▽

(** A new partition starts with the current row alone; otherwise the row extends the
    partition of the row before. *)
Lemma partition_cases pre cur x :
  grouped part (pre ++ [x]) → cur_is pre cur →
  (part x ≠ cur ∧ partition_of (pre ++ [x]) x = [x]) ∨
  (part x = cur ∧ pre = [] ∧ partition_of (pre ++ [x]) x = [x]) ∨
  (part x = cur ∧ ∃ y, last pre = Some y ∧ part x = part y ∧
    partition_of (pre ++ [x]) x = partition_of pre y ++ [x]).
Proof.
  intros Hg Hc. destruct (decide (part x = cur)) as [He|Hne].
  - right. destruct (last pre) as [y|] eqn:Hy.
    + right. split; [done|]. exists y. pose proof Hc as Hc'. unfold cur_is in Hc'. rewrite Hy in Hc'.
      split_and!; [done|congruence|by eapply partition_of_same].
    + left. apply last_None in Hy. subst. split_and!; [done..|].
      unfold partition_of. simpl. by rewrite filter_cons_True.
  - left. split; [done|by eapply partition_of_fresh].
Qed.

Definition small_grouped (l : list Row) : Prop := grouped part l ∧ Z.of_nat (length l) < 2 ^ 31.

Lemma small_grouped_prefix l1 l2 : small_grouped (l1 ++ l2) → small_grouped l1.
Proof. intros [Hg Hl]. rewrite length_app in Hl. split; [by eapply grouped_prefix|lia]. Qed.

Lemma partition_of_length l x : (length (partition_of l x) ≤ length l)%nat.
Proof. apply length_filter. Qed.

Definition rank_ok (l : list Row) : Prop :=
  small_grouped l ∧ grouped (λ r, (part r, ord r)) l ∧ ∀ r, r ∈ l → ord r ≠ [].

Lemma rank_ok_prefix l1 l2 : rank_ok (l1 ++ l2) → rank_ok l1.
Proof.
  intros (Hs & Hg & Ho). split_and!; [by eapply small_grouped_prefix|by eapply grouped_prefix|set_solver].
Qed.

Definition rank_of (dense : bool) : list Row → Row → Z := if dense then dense_rank_spec else rank_spec.

(** The number of rows of the partition with the order key of the current row. *)
Definition equals_of (l : list Row) (x : Row) : Z :=
  Z.of_nat (length (filter (λ r, ord r = ord x) (partition_of l x))).

Definition rank_inv (dense : bool) (pre : list Row) (st : RankProcessor) : Prop :=
  match last pre with
  | None => st = rank_new dense
  | Some y => st = mkRank (part y) (ord y) (rank_of dense pre y) (equals_of pre y) dense
  end.

Lemma filter_split_length {A} (P : A → Prop) `{∀ x, Decision (P x)} (l : list A) :
  (length (filter (λ x, ¬ P x) l) + length (filter P l) = length l)%nat.
Proof. induction l as [|x l IH]; [done|]. rewrite !filter_cons. repeat case_decide; simpl; try done; lia. Qed.

Lemma rank_of_single dense l x : partition_of l x = [x] → rank_of dense l x = 1 ∧ equals_of l x = 1.
Proof.
  intros Hp. split.
  - destruct dense; unfold rank_of, dense_rank_spec, rank_spec; rewrite Hp.
    + change (ord <$> [x]) with [ord x]. by rewrite list_to_set_singleton_L, size_singleton.
    + by rewrite filter_cons_False by naive_solver.
  - unfold equals_of. by rewrite Hp, filter_cons_True.
Qed.

(** The next row of a partition has the order key of the row before, or a new one. *)
Lemma rank_of_peer dense pre x y :
  partition_of (pre ++ [x]) x = partition_of pre y ++ [x] → y ∈ pre → part x = part y → ord x = ord y →
  rank_of dense (pre ++ [x]) x = rank_of dense pre y ∧ equals_of (pre ++ [x]) x = equals_of pre y + 1.
Proof.
  intros Hp Hy Hpart Ho.
  assert (y ∈ partition_of pre y) by (apply list_elem_of_filter; done). split.
  - destruct dense; unfold rank_of, dense_rank_spec, rank_spec; rewrite Hp.
    + do 2 f_equal. rewrite fmap_app, list_to_set_app_L. change (ord <$> [x]) with [ord x].
      rewrite list_to_set_singleton_L, Ho. set_solver.
    + rewrite filter_app, (filter_cons_False _ x []) by naive_solver.
      by rewrite filter_nil, app_nil_r, Ho.
  - unfold equals_of. rewrite Hp, filter_app, (filter_cons_True _ x []), length_app, Ho by done.
    simpl. lia.
Qed.

Lemma rank_of_next dense pre x y :
  partition_of (pre ++ [x]) x = partition_of pre y ++ [x] →
  (∀ r, r ∈ partition_of pre y → ord r ≠ ord x) →
  rank_of dense (pre ++ [x]) x =
    rank_of dense pre y + (if dense then 1 else equals_of pre y) ∧
  equals_of (pre ++ [x]) x = 1.
Proof.
  intros Hp Hfresh. split.
  - destruct dense; unfold rank_of, dense_rank_spec, rank_spec, equals_of; rewrite Hp.
    + rewrite fmap_app, list_to_set_app_L. change (ord <$> [x]) with [ord x].
      rewrite list_to_set_singleton_L. rewrite size_union by set_solver. rewrite size_singleton. lia.
    + rewrite filter_app, (filter_cons_False _ x []) by naive_solver.
      rewrite filter_nil, app_nil_r, (filter_all (λ r, ord r ≠ ord x)) by done.
      pose proof (filter_split_length (λ r, ord r = ord y) (partition_of pre y)). lia.
  - unfold equals_of. rewrite Hp, filter_app, filter_none by done. by rewrite filter_cons_True.
Qed.

Lemma size_keys_le (l : list bytes) : (size (list_to_set l : gset bytes) ≤ length l)%nat.
Proof.
  induction l as [|x l IH]; [done|]. rewrite list_to_set_cons, size_union_alt, size_singleton.
  pose proof (subseteq_size (list_to_set l ∖ {[x]} : gset bytes) (list_to_set l) ltac:(set_solver)).
  simpl. lia.
Qed.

△

§ Exercise:
Each line of the listing that contains the word "then" must be copied.

§ Task solution:
Definition rank_of (dense : bool) : list Row → Row → Z := if dense then dense_rank_spec else rank_spec.
    rank_of dense pre y + (if dense then 1 else equals_of pre y) ∧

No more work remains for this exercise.